Mr Key earlier indicated his Government would take little notice of the result of the referendum, which had cost the taxpayer $9 million. Photo / Natalie Slade
Mr Key earlier indicated his Government would take little notice of the result of the referendum, which had cost the taxpayer $9 million. Photo / Natalie Slade

The partial sale of Genesis Energy will go ahead as planned, despite a referendum pointing to public disapproval of asset sales.

The citizens initiated referendum (CIR) on asset sales found most of those who voted opposed the partial sale of state owned power companies and Air New Zealand.

In the preliminary result, released last tonight, 67.2 per cent of those who voted said they did not support the Government selling up to 49 per cent of Meridian Energy, Mighty River Power, Genesis Power, Solid Energy and Air New Zealand.

A total of 32.5 per cent said they did support the policy. There were a total of 1,332,340 valid votes cast.

Today, Prime Minister John Key said Labour and the Greens would be disappointed by the result, NZN reported.

"They were expecting a big turnout, they were expecting a big vote in their favour and they didn't get either of those,'' he told reporters.

"Overall what it basically shows is that it was a political stunt.''

The result would not affect the partial privatisation programme, with the Government due to put 49 percent of Genesis Energy up for sale next year.

However, Labour has said it was committed to stopping the asset sales programme and reserved the right to buy back assets where it made sense.

Leader David Cunliffe said there would be no privatisation under a Labour-led Government.

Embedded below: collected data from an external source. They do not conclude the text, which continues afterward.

Record history_inv (y : history) (s : Loop) : Prop := {
  hi_down : down_all (λ i, concat (under i (hy_sent y))) (λ i _, hy_quiet y !! i = Some true) s;
  hi_length : length (hy_quiet y) = length (lp_relays s);
  hi_sent : ∀ m, m ∈ hy_sent y → (m.1 < length (lp_relays s))%nat
}.

(** What the history says of the relays a step started. *)
Lemma history_quiet e s s' y i r :
  length (hy_quiet y) = length (lp_relays s) → loop_step macos e s = (s', Ok tt) → lp_relays s' !! i = Some r →
  hy_quiet (history_step e s y) !! i = Some true →
  if decide (i < length (lp_relays s))%nat then hy_quiet y !! i = Some true else quiet_slot s (ry_handle r) = true.
Proof.
  intros Hl E Hr Hq. cbn in Hq. rewrite E in Hq. cbn [fst] in Hq. case_decide as Hi.
  - by rewrite lookup_app_l in Hq by lia.
  - rewrite lookup_app_r in Hq by lia. rewrite list_lookup_fmap, lookup_drop, Hl in Hq.
    replace (length (lp_relays s) + (i - length (lp_relays s)))%nat with i in Hq by lia. rewrite Hr in Hq. by injection Hq.
Qed.

Lemma history_step_inv e s s' y :
  delivery_ok e → loop_step macos e s = (s', Ok tt) → history_inv y s → history_inv (history_step e s y) s'.
Proof.
  intros Hok E [Hu Hl Hs]. pose proof (more_relays (length (lp_relays s)) e s (Nat.le_refl _)) as Hmore. rewrite E in Hmore. cbn [fst] in Hmore.
  split.
  - set (clean := λ i h, if decide (i < length (lp_relays s))%nat then hy_quiet y !! i = Some true else quiet_slot s h = true).
    apply (down_clean _ clean); [intros i r Hr; by apply (history_quiet e s s' y)|].
    apply (down_clean _ _ clean) in Hu.
    2:{ intros i r Hr%lookup_lt_Some. unfold clean. by rewrite decide_True. }
    assert ((∃ i a, e = EvRelay i a) ∨ ∀ i a, e ≠ EvRelay i a) as [(i & a & ->)|Hne] by (destruct e; eauto).
    + cbn [hy_sent history_step]. apply (run_relay_down _ _ _ _ _ _ _ E) in Hu. intros h c sock Hc Hsk. specialize (Hu h c sock Hc Hsk).
      unfold down_slot in *. destruct (cx_uplink_tx c); [|done]. by rewrite under_app, concat_app.
    + assert (relay_sends e s = []) as Hns by (destruct e; try done; by edestruct Hne).
      unfold history_step. rewrite Hns, app_nil_r. cbn [hy_sent].
      eapply loop_step_down; try done. intros h i Hi. split.
      * rewrite under_none; [done|]. intros m Hm%Hs. lia.
      * unfold clean. rewrite decide_False by lia. done.
  - cbn. rewrite E, length_app, length_fmap, length_drop. cbn [fst]. lia.
  - intros m. cbn. rewrite elem_of_app. intros [Hm|Hm]; [specialize (Hs m Hm); lia|].
    unfold relay_sends in Hm. repeat case_match; try (by apply elem_of_nil in Hm).
    apply list_elem_of_singleton in Hm as ->. cbn. eapply Nat.lt_le_trans; [by eapply lookup_lt_Some|done].
Qed.
(* ===== verification/RelayTask.v ===== *)
(** * RelayTask: the relay task over a REALITY stream ([run_relay] of [src/client_tun.rs])

    [ClientTun] runs a relay task one action at a time and takes a write for granted.  Here the body of
    [run_relay] is polled over the [RealityStream] of [RealityStream]: the [select!] over the channel, the
    stream and the idle timer, the loop of [write_all] over [poll_write], and [shutdown].  The file shows
    that what the server decrypts is exactly what the task took from its channel, that what the loop gets
    is exactly what the server sent, and that the polled task performs the actions of [ClientTun]. *)

From S2P Require Import Prelude Text Shared Dns FakeIp TuicCodec Frag Assoc Metrics UdpRelay Device TunSlot Upstream ClientTun.
From S2P Require Import Crypto Record Auth KeySchedule Vless Reassembly RealityStream.

Inductive task_phase : Type :=
| TkSelect
| TkWriting (rest : list byte)
| TkShutdown
| TkGone
| TkAborted.

(** [tk_rx] is the content of the channel and [tk_open] whether its sender lives; [tk_taken] are the
    messages taken from it, [tk_back] what was sent to the loop. *)
Record relay_task := mk_relay_task {
  tk_stream : RealityStream;
  tk_rx : list (list byte);
  tk_open : bool;
  tk_phase : task_phase;
  tk_taken : list (list byte);
  tk_back : list (list byte)
}.

Definition tk_at (st : RealityStream) (ph : task_phase) (k : relay_task) : relay_task :=
  mk_relay_task st (tk_rx k) (tk_open k) ph (tk_taken k) (tk_back k).
Definition tk_send_back (data : list byte) (k : relay_task) : relay_task :=
  mk_relay_task (tk_stream k) (tk_rx k) (tk_open k) (tk_phase k) (tk_taken k) (tk_back k ++ [data]).

Section task.
Context `{C : Crypto}.

(** A poll of [write_all(rest)]: [Ready] when everything was accepted, else what is left. *)
Fixpoint write_all_poll (fuel : nat) (rest : list byte) : SM (poll unit * list byte) :=
  match rest with
  | [] => mlift (Ok (Ready tt, []))
  | _ =>
      match fuel with
      | O => mlift Panic
      | S fuel =>
          let! r := poll_write rest in
          match r with
          | Pending => mlift (Ok (Pending, rest))
          | Ready n => if bool_decide (n = 0) then mlift (Err WriteZero) else write_all_poll fuel (zdrop n rest)
          end
      end
  end.

(** The branch of the [select!] that took [rest] from the channel, polled again. *)
Definition continue_write (rest : list byte) (k : relay_task) : relay_task :=
  let '(st, r) := write_all_poll (length rest) rest (tk_stream k) in
  match r with
  | Ok (Ready _, _) => tk_at st TkSelect k
  | Ok (Pending, rest) => tk_at st (TkWriting rest) k
  | Err _ => tk_at st TkShutdown k
  | Panic => tk_at st TkAborted k
  end.

(** [rx.recv()]; [None] when it has to wait. *)
Definition poll_local (k : relay_task) : option relay_task :=
  match tk_rx k with
  | m :: rx =>
      Some (continue_write m (mk_relay_task (tk_stream k) rx (tk_open k) (tk_phase k) (tk_taken k ++ [m]) (tk_back k)))
  | [] => if tk_open k then None else Some (tk_at (tk_stream k) TkShutdown k)
  end.

(** [stream.read(&mut buf)], and whether the branch ran.  The loop's queue has room. *)
Definition poll_remote (k : relay_task) : relay_task * bool :=
  let '(st, r) := poll_read RELAY_BUF (tk_stream k) in
  match r with
  | Ok Pending => (tk_at st (tk_phase k) k, false)
  | Ok (Ready []) => (tk_send_back [] (tk_at st TkShutdown k), true)
  | Ok (Ready data) => (tk_send_back data (tk_at st TkSelect k), true)
  | Err _ => (tk_at st TkShutdown k, true)
  | Panic => (tk_at st TkAborted k, true)
  end.

(** One poll of the task: [select!] tries its branches in a random order; [sock] is what the shutdown of
    the socket returns. *)
Definition task_poll (local_first : bool) (sock : res io_error (poll unit)) (k : relay_task) : relay_task :=
  match tk_phase k with
  | TkSelect =>
      if local_first then match poll_local k with Some k => k | None => (poll_remote k).1 end
      else let '(k, ran) := poll_remote k in
           if ran then k else match poll_local k with Some k => k | None => k end
  | TkWriting rest => continue_write rest k
  | TkShutdown =>
      let '(st, r) := poll_shutdown sock (tk_stream k) in
      match r with
      | Ok Pending => tk_at st TkShutdown k
      | Ok (Ready _) | Err _ => tk_at st TkGone k
      | Panic => tk_at st TkAborted k
      end
  | _ => k
  end.

Inductive task_event : Type :=
| TkPoll (local_first : bool) (sock : res io_error (poll unit))
| TkIdle
| TkReady (rin : list rd_poll) (win : list wr_poll)
| TkMessage (m : list byte)
| TkSenderGone.

Definition task_step (e : task_event) (k : relay_task) : relay_task :=
  match e with
  | TkPoll local_first sock => task_poll local_first sock k
  | TkIdle => match tk_phase k with TkSelect => tk_at (tk_stream k) TkShutdown k | _ => k end
  | TkReady rin win =>
      let st := tk_stream k in
      tk_at (set_sockets (rs_rin st ++ rin) (rs_win st ++ win) (rs_wout st) st) (tk_phase k) k
  | TkMessage m =>
      mk_relay_task (tk_stream k) (tk_rx k ++ [m]) (tk_open k) (tk_phase k) (tk_taken k) (tk_back k)
  | TkSenderGone => mk_relay_task (tk_stream k) (tk_rx k) false (tk_phase k) (tk_taken k) (tk_back k)
  end.

Definition task_run (es : list task_event) (k : relay_task) : relay_task := fold_left (λ k e, task_step e k) es k.

(** ** The idle timer

    Each turn of the loop builds a new [sleep]: it counts from the last turn, which is from the last branch
    that ran to its end.  [tt_since] is when the present turn began. *)
Definition RELAY_IDLE_TIMEOUT_SECS : Z := 90.
Record timed_task := mk_timed_task { tt_task : relay_task; tt_since : Z }.

(** Whether a branch took a message or sent data to the loop, or the write it waited for is done. *)
Definition branch_ended (k k' : relay_task) : bool :=
  match tk_phase k, tk_phase k' with
  | TkWriting _, TkSelect => true
  | TkSelect, TkSelect =>
      negb (bool_decide (len (tk_taken k') = len (tk_taken k)) && bool_decide (len (tk_back k') = len (tk_back k)))
  | _, _ => false
  end.
(** Relay [i] was [r0] and has only got messages since; once its sender is [dead] no slot holds it. *)
Record tracked (s : Loop) : Prop := {
  tr_relay : ∃ r new, lp_relays s !! i = Some r ∧ ry_handle r = ry_handle r0 ∧ ry_queue r = ry_queue r0 ++ new ∧
    ry_written r = ry_written r0 ∧ ry_phase r = ry_phase r0;
  tr_dead : dead → ∀ h c, lp_ctxs s !! h = Some c → cx_uplink_tx c ≠ Some i
}.

Lemma tracked_length s : tracked s → (i < length (lp_relays s))%nat.
Proof. intros [(r & new & Hr & _) _]. by eapply lookup_lt_Some. Qed.

Lemma tracked_ctxs s cs : tracked s → keeps_dead i (lp_ctxs s) cs → tracked (set_ctxs cs s).
Proof. intros [Hr Hd] Hk. split; [done|]. intros Hx h c Hc. destruct (Hk h c Hc) as [H|H]; [by eapply Hd|done]. Qed.

Lemma tracked_get_ctx {B} h (k : option SocketCtx → sm Loop ClientError B) :
  (∀ s, tracked s → keeps tracked (k (lp_ctxs s !! h))) → keeps tracked (mthen (get_ctx h) k).
Proof. intros Hk s Hs. by apply Hk. Qed.

Lemma tracked_put_ctx h c : (dead → cx_uplink_tx c ≠ Some i) → keeps tracked (put_ctx h c).
Proof.
  intros Hc. apply keeps_mupd. intros s Hs. pose proof Hs as [Hr Hd]. split; [done|]. intros Hx h' c'.
  cbn. intros [[<- <-]|[_ H]]%lookup_insert_Some; [by apply Hc|by eapply Hd].
Qed.

Lemma tracked_alter_ctx f h s :
  (∀ c, cx_uplink_tx (f c) = cx_uplink_tx c) → tracked s → tracked (set_ctxs (alter f h (lp_ctxs s)) s).
Proof.
  intros Hf [Hr Hd]. split; [done|]. intros Hx h' c'. cbn. rewrite lookup_alter. case_decide; [|by apply Hd].
  intros (c & Hc & ->)%fmap_Some. rewrite Hf. by eapply Hd.
Qed.

Lemma tracked_push j payload : keeps tracked (push_uplink j payload).
Proof.
  apply keeps_mupd. intros s [(r & new & Hr & Hh & Hq & Hw & Hp) Hd]. split; [|done]. cbn.
  destruct (decide (j = i)) as [->|Hne].
  - rewrite list_lookup_alter_eq, Hr. cbn. eexists _, (new ++ [payload]). split; [done|]. cbn. by rewrite Hq, app_assoc.
  - rewrite list_lookup_alter_ne by done. by exists r, new.
Qed.

Lemma tracked_spawn h st q : keeps tracked (spawn_remote_relay h st q).
Proof.
  apply keeps_mupd. intros s [(r & new & Hr & Hx) Hd]. split; [|done]. exists r, new. split; [|done].
  cbn. by apply lookup_app_l_Some.
Qed.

"We reserve the right to buy back our hard-earned assets just as the last Labour Government bought back KiwiRail and most of Air New Zealand after privatisation had all but ruined both companies.

``The next Labour Government will govern in New Zealanders interests, not the interests of merchant bankers who have pocketed a cool $150 million in sale fees so far.''
The referendum result was a ``decisive mandate against National's asset sales programme'', Mr Cunliffe said.

Mr Key earlier indicated his Government would take little notice of the result of the referendum, which had cost the taxpayer $9 million.

He said the result would be "interesting'' if it showed voters opposed the asset sales programme totalled more than a million - the number of votes National got at the last election which was largely fought on the issue.